WORK TASK:
Locate the line that contains "mapped m a (Z.of_nat (length l)) →" in the entries below, then repeat it and every following line through the line that contains "revert m a.", exactly, and no others.

BEGIN TASK INPUT

(* ===== verification/R4Mem.v ===== *)
(** * The machine the SDK headers run on

    Application memory is a finite map from addresses to bytes, and a pointer
    is an address (0 is NULL). SDK code is a computation [M] over a [world], the
    memory together with the state of the kernel; [None] is a fault: an access
    to memory that is not mapped, or a call through a null function pointer.

    The kernel is code outside the headers. It is the parameter [kcall] of the
    class [Kernel]: what a call of the function at an address, with given
    argument words, returns and does to the world. Structures are accessed
    through the layouts of [R4Abi]. *)

From S2P Require Import Prelude R4Abi.

Module R4Mem.
Export R4Abi.

Record world (K : Type) := World { mem : gmap Z byte; kern : K }.
Arguments World {K}.
Arguments mem {K}.
Arguments kern {K}.

Class Kernel (K : Type) := kcall : Z → list Z → world K → Z * world K.

Definition M (K A : Type) : Type := world K → option (A * world K).

#[global] Instance m_ret K : MRet (M K) := λ A a w, Some (a, w).
#[global] Instance m_bind K : MBind (M K) := λ A B f m w,
  match m w with Some (a, w') => f a w' | None => None end.

Definition fault {K A} : M K A := λ _, None.

(** ** Memory *)

Fixpoint read_bytes (m : gmap Z byte) (a : Z) (n : nat) : option (list byte) :=
  match n with
  | O => Some []
  | S n =>
      match m !! a, read_bytes m (a + 1) n with
      | Some b, Some l => Some (b :: l)
      | _, _ => None
      end
  end.

Fixpoint write_bytes (m : gmap Z byte) (a : Z) (l : list byte) : option (gmap Z byte) :=
  match l with
  | [] => Some m
  | b :: l =>
      match m !! a with
      | Some _ => write_bytes (<[a := b]> m) (a + 1) l
      | None => None
      end
  end.

Definition load {K} (n : nat) (a : Z) : M K Z := λ w,
  match read_bytes (mem w) a n with Some l => Some (le_val l, w) | None => None end.

Definition store_bytes {K} (a : Z) (l : list byte) : M K () := λ w,
  match write_bytes (mem w) a l with Some m => Some ((), World m (kern w)) | None => None end.

Definition store {K} (n : nat) (a v : Z) : M K () := store_bytes a (le_bytes n v).

(** Offset and width of a scalar field. *)
Definition field_at (t : ctype) (f : string) : option (Z * nat) :=
  match assoc f (place 0 (fields_of t)) with
  | Some (o, Scalar n) => Some (o, Z.to_nat n)
  | _ => None
  end.

(** [p->f] for a [p] that points to a [t], as a value and as a target. *)
Definition get {K} (t : ctype) (f : string) (p : Z) : M K Z :=
  match field_at t f with Some (o, n) => load n (p + o) | None => fault end.
Definition put {K} (t : ctype) (f : string) (p v : Z) : M K () :=
  match field_at t f with Some (o, n) => store n (p + o) v | None => fault end.

(** [*p = (t){0}]. *)
Definition clear {K} (t : ctype) (p : Z) : M K () := store_bytes p (replicate (Z.to_nat (sizeof t)) x00).

(** A call through a function pointer. *)
Definition call {K} `{!Kernel K} (f : Z) (args : list Z) : M K Z := λ w,
  if f =? 0 then None else Some (kcall f args w).

(** The same for a function that returns [int32_t], and for one that returns nothing. *)
Definition call_i32 {K} `{!Kernel K} (f : Z) (args : list Z) : M K Z :=
  r ← call f args; mret (i32 r).
Definition call_u32 {K} `{!Kernel K} (f : Z) (args : list Z) : M K Z :=
  r ← call f args; mret (u32 r).
Definition call_void {K} `{!Kernel K} (f : Z) (args : list Z) : M K () :=
  _ ← call f args; mret ().

(** ** Lemmas on memory *)

Definition mapped (m : gmap Z byte) (a n : Z) : Prop := ∀ x, a ≤ x < a + n → is_Some (m !! x).

Lemma mapped_sub m a n a' n' : mapped m a n → a ≤ a' → a' + n' ≤ a + n → mapped m a' n'.
Proof. intros H ? ? x ?. apply H. lia. Qed.

Lemma read_bytes_mapped m a n :
  mapped m a (Z.of_nat n) → ∃ l, read_bytes m a n = Some l ∧ length l = n.
Proof.
  revert a. induction n as [|n IH]; intros a H; [by exists []|]. cbn [read_bytes].
  destruct (H a ltac:(lia)) as [b ->].
  destruct (IH (a + 1)) as (l & -> & Hl); [by eapply mapped_sub; [done|lia|lia]|].
  exists (b :: l). by rewrite <-Hl.
Qed.

Lemma read_bytes_ext m m' a n :
  (∀ x, a ≤ x < a + Z.of_nat n → m' !! x = m !! x) → read_bytes m' a n = read_bytes m a n.
Proof.
  revert a. induction n as [|n IH]; intros a H; [done|]. cbn [read_bytes].
  rewrite (H a) by lia. by rewrite (IH (a + 1)) by (intros; apply H; lia).
Qed.

Lemma write_bytes_run m a l :
  mapped m a (Z.of_nat (length l)) →
  ∃ m', write_bytes m a l = Some m' ∧ (∀ x, is_Some (m' !! x) ↔ is_Some (m !! x)) ∧
    (∀ x, ¬ (a ≤ x < a + Z.of_nat (length l)) → m' !! x = m !! x) ∧
    read_bytes m' a (length l) = Some l.
Proof.
  revert m a. induction l as [|b l IH]; intros m a H; [by exists m|]. cbn [write_bytes].
  assert (is_Some (m !! a)) as Hs by (apply H; simpl length; lia). destruct Hs as [c Hc]. rewrite Hc.
  assert (∀ x, is_Some (<[a:=b]> m !! x) ↔ is_Some (m !! x)) as Hdom.
  { intros x. destruct (decide (x = a)) as [-> |]; [by rewrite lookup_insert_eq, Hc|by rewrite lookup_insert_ne]. }
  destruct (IH (<[a:=b]> m) (a + 1)) as (m' & Hw & Hd & Ho & Hr).
  { intros x Hx. apply Hdom, H. simpl length. lia. }
  exists m'. split_and!; [done| | |].
  - intros x. by rewrite Hd, Hdom.
  - intros x Hx. simpl length in Hx. rewrite Ho by lia. apply lookup_insert_ne. lia.
  - simpl length. cbn [read_bytes]. rewrite Ho, lookup_insert_eq, Hr by lia. done.
Qed.

(** ** Running *)

Section run.
Context {K : Type}.
Implicit Types w : world K.

Lemma mbind_run {A B} (m : M K A) (f : A → M K B) w a w' : m w = Some (a, w') → (m ≫= f) w = f a w'.
Proof. intros H. unfold mbind, m_bind. by rewrite H. Qed.

Lemma mbind2_run {A B C} (x : M K A) (f : A → M K B) (g : B → M K C) w b w' :
  (x ≫= f) w = Some (b, w') → (x ≫= λ a, f a ≫= g) w = g b w'.
Proof. unfold mbind, m_bind. destruct (x w) as [[a w1]|]; [|done]. by intros ->. Qed.

Lemma load_run w a n v l : read_bytes (mem w) a n = Some l → le_val l = v → load n a w = Some (v, w).
Proof. intros H <-. unfold load. by rewrite H. Qed.

Lemma store_run w a l :
  mapped (mem w) a (Z.of_nat (length l)) →
  ∃ m', store_bytes a l w = Some ((), World m' (kern w)) ∧
    (∀ x, is_Some (m' !! x) ↔ is_Some (mem w !! x)) ∧
    (∀ x, ¬ (a ≤ x < a + Z.of_nat (length l)) → m' !! x = mem w !! x) ∧
    read_bytes m' a (length l) = Some l.
Proof. intros (m' & H & ?)%write_bytes_run. exists m'. unfold store_bytes. by rewrite H. Qed.
End run.

(** The value of a field; 0 where it cannot be read. *)
Definition fv (m : gmap Z byte) (t : ctype) (p : Z) (f : string) : Z :=
  match field_at t f with
  | Some (o, n) => match read_bytes m (p + o) n with Some l => le_val l | None => 0 end
  | None => 0
  end.

(** [f] is a scalar field of [t] and lies in its first [n] bytes. *)
Definition field_in (t : ctype) (f : string) (n : Z) : bool :=
  match field_at t f with Some (o, k) => (0 <=? o) && (o + Z.of_nat k <=? n) | None => false end.

Lemma get_run {K} (w : world K) t f p n :
  mapped (mem w) p n → field_in t f n = true → get t f p w = Some (fv (mem w) t p f, w).
Proof.
  unfold field_in, get, fv. intros H. destruct (field_at t f) as [[o k]|]; [|done].
  intros [Ho Hn]%andb_true_iff. rewrite Z.leb_le in Ho, Hn.
  destruct (read_bytes_mapped (mem w) (p + o) k) as (l & Hl & _).
  { eapply mapped_sub; [done|lia|lia]. }
  rewrite Hl. by eapply load_run.
Qed.

Lemma fv_ext m m' t p f n :
  field_in t f n = true → (∀ x, p ≤ x < p + n → m' !! x = m !! x) → fv m' t p f = fv m t p f.
Proof.
  unfold field_in, fv. destruct (field_at t f) as [[o k]|]; [|done].
  intros [Ho Hn]%andb_true_iff Hx. rewrite Z.leb_le in Ho, Hn.
  by rewrite (read_bytes_ext m m') by (intros; apply Hx; lia).
Qed.

(** ** Deciding and building memories *)

Definition mapped_b (m : gmap Z byte) (a n : Z) : bool :=
  forallb (λ i, bool_decide (is_Some (m !! (a + Z.of_nat i)))) (seq 0 (Z.to_nat n)).

Lemma mapped_b_mapped m a n : mapped_b m a n = true → mapped m a n.
Proof.
  unfold mapped_b. rewrite forallb_forall. intros H x Hx.
  specialize (H (Z.to_nat (x - a))). rewrite in_seq in H.
  apply bool_decide_eq_true_1 in H; [|lia]. by replace (a + Z.of_nat (Z.to_nat (x - a))) with x in H by lia.
Qed.

Fixpoint place_bytes (a : Z) (l : list byte) (m : gmap Z byte) : gmap Z byte :=
  match l with [] => m | b :: l => <[a := b]> (place_bytes (a + 1) l m) end.

(** Memory that holds the given segments. *)
Definition image (segs : list (Z * list byte)) : gmap Z byte :=
  foldr (λ s m, place_bytes (fst s) (snd s) m) ∅ segs.

(** The bytes of a structure of scalars with these values, in declaration
    order; the padding is zero. *)
Definition struct_bytes (t : ctype) (vs : list Z) : list byte :=
  foldl (λ l p, match fst p with
                | (_, (o, Scalar n)) => splice (Z.to_nat o) (le_bytes (Z.to_nat n) (snd p)) l
                | _ => l
                end)
        (replicate (Z.to_nat (sizeof t)) x00) (zip (place 0 (fields_of t)) vs).

End R4Mem.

END TASK INPUT

SOLUTION:
  mapped m a (Z.of_nat (length l)) →
  ∃ m', write_bytes m a l = Some m' ∧ (∀ x, is_Some (m' !! x) ↔ is_Some (m !! x)) ∧
    (∀ x, ¬ (a ≤ x < a + Z.of_nat (length l)) → m' !! x = m !! x) ∧
    read_bytes m' a (length l) = Some l.
Proof.
  revert m a. induction l as [|b l IH]; intros m a H; [by exists m|]. cbn [write_bytes].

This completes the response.